──────── Material shown ────────

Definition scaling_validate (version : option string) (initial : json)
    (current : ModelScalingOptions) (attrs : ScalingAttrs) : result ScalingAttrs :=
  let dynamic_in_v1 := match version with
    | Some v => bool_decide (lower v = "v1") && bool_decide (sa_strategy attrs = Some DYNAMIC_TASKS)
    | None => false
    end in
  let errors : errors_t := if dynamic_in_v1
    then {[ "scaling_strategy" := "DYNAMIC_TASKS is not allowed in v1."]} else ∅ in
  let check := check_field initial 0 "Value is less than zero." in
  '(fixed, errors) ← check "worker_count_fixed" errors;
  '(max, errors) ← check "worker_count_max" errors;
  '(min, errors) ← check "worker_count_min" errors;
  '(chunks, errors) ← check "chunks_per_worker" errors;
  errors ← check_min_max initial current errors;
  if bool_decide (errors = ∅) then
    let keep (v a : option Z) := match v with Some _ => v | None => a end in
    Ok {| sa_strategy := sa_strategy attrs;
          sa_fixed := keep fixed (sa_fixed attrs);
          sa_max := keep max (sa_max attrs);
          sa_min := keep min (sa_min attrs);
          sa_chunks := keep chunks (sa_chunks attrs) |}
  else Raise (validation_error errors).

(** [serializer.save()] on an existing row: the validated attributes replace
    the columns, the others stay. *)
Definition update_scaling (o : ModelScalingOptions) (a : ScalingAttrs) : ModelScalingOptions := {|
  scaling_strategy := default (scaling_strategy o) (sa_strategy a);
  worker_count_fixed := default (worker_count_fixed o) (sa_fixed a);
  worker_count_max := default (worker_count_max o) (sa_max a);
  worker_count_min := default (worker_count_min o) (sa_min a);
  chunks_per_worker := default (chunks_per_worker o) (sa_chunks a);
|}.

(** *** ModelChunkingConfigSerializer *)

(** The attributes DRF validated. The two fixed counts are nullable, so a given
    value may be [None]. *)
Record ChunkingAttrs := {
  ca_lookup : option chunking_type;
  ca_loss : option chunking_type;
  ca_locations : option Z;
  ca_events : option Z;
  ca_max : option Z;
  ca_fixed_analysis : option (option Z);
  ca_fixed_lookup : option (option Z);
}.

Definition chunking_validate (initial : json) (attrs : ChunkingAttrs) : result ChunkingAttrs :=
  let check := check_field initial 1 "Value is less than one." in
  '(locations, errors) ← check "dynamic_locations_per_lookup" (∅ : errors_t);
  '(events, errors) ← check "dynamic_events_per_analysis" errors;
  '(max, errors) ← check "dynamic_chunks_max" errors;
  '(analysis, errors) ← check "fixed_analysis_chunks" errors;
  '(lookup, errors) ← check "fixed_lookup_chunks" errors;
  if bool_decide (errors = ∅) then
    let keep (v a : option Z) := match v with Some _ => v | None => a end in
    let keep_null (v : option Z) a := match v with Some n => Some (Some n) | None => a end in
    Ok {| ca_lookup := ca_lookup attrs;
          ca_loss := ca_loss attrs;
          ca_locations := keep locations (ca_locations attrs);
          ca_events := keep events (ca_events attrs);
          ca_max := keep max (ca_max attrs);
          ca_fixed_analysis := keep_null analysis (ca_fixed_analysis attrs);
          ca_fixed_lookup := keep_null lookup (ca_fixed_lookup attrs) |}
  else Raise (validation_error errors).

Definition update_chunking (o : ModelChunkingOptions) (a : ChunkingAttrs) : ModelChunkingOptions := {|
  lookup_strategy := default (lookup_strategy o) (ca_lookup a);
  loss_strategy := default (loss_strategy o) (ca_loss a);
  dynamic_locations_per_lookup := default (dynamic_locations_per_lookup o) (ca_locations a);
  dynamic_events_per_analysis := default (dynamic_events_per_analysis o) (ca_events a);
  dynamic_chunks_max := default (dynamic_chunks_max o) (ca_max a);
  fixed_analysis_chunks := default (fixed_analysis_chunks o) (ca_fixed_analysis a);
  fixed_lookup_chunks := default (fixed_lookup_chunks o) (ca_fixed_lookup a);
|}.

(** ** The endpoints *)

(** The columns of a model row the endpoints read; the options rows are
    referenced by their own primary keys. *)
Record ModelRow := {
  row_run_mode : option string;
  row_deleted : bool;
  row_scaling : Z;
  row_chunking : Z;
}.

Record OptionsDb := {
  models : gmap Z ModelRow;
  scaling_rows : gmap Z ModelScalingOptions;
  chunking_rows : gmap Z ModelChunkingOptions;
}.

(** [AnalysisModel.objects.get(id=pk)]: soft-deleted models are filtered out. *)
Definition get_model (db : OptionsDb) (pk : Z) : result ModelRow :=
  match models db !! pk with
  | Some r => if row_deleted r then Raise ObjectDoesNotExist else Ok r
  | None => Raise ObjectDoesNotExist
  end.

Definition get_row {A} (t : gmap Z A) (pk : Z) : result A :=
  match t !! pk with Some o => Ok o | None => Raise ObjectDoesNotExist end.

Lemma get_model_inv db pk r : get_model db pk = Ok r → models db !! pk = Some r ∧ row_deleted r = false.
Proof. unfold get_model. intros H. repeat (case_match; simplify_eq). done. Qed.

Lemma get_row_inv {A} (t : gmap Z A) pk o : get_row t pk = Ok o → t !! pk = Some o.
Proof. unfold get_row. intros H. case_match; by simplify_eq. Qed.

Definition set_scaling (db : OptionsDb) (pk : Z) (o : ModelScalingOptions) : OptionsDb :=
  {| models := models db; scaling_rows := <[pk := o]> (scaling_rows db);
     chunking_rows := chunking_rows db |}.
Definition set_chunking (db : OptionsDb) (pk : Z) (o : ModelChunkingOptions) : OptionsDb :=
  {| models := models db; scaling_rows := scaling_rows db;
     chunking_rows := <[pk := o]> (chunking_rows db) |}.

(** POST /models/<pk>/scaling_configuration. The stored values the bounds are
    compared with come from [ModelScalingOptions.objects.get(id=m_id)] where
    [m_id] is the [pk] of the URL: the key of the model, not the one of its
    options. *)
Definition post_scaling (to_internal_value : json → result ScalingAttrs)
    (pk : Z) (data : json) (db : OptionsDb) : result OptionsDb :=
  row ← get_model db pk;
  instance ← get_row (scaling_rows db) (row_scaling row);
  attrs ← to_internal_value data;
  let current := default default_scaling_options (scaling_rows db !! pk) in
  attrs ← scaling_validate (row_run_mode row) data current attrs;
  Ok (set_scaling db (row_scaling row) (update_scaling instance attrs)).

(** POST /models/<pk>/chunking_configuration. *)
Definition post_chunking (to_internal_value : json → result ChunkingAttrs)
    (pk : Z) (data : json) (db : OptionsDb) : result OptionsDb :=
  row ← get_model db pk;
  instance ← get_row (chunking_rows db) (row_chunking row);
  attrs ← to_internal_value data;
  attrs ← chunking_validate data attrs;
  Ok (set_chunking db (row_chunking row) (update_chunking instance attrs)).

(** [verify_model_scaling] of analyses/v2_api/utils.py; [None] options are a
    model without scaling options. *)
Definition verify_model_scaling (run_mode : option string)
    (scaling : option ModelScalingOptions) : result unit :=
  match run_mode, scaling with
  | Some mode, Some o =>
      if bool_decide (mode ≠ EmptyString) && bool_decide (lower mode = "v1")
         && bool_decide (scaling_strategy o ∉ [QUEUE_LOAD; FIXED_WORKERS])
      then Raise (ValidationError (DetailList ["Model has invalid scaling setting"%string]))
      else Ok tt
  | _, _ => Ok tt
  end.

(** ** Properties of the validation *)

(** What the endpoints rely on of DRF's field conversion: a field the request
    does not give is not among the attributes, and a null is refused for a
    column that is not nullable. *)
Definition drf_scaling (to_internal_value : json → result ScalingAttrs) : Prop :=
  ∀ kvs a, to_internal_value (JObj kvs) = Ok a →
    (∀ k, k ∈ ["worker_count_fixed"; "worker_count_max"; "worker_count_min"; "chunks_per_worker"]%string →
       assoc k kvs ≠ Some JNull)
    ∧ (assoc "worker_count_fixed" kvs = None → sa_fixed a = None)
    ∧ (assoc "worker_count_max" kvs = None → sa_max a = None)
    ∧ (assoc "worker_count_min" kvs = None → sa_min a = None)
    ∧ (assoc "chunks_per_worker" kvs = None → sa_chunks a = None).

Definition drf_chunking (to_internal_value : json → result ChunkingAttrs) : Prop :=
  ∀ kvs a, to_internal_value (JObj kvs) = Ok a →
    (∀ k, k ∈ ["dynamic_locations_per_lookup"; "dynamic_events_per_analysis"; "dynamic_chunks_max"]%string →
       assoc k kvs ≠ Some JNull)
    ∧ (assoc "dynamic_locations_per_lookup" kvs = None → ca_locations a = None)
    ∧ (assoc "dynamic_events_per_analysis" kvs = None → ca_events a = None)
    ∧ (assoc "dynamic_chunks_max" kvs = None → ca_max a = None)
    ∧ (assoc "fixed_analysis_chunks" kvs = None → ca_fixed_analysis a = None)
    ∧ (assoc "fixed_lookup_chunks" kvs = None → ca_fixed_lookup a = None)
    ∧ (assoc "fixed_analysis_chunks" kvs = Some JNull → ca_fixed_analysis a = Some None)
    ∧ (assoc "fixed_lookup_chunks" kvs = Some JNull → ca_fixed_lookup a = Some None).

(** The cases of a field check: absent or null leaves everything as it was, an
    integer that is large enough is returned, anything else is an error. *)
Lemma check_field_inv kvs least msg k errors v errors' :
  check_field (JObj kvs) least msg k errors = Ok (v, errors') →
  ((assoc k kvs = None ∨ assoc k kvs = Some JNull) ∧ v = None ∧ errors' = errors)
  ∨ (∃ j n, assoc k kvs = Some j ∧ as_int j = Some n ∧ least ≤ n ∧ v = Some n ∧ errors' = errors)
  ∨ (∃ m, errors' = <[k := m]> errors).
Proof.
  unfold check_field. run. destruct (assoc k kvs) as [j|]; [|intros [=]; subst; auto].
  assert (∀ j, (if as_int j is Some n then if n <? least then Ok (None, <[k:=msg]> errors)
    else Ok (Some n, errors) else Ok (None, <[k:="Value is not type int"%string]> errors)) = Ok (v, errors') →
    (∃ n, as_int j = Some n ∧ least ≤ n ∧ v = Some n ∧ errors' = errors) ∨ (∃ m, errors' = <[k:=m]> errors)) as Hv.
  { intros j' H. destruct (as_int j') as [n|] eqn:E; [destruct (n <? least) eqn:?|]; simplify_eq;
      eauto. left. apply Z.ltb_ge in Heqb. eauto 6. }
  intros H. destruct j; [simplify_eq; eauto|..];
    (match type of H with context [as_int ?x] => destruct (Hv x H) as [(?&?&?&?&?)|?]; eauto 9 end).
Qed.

────────

What the exercise asks:
Identify the lines of the entries containing the string "else". Copy each such line.

Worked solution:
    then {[ "scaling_strategy" := "DYNAMIC_TASKS is not allowed in v1."]} else ∅ in
  else Raise (validation_error errors).
  else Raise (validation_error errors).
  | Some r => if row_deleted r then Raise ObjectDoesNotExist else Ok r
      else Ok tt
    integer that is large enough is returned, anything else is an error. *)
    else Ok (Some n, errors) else Ok (None, <[k:="Value is not type int"%string]> errors)) = Ok (v, errors') →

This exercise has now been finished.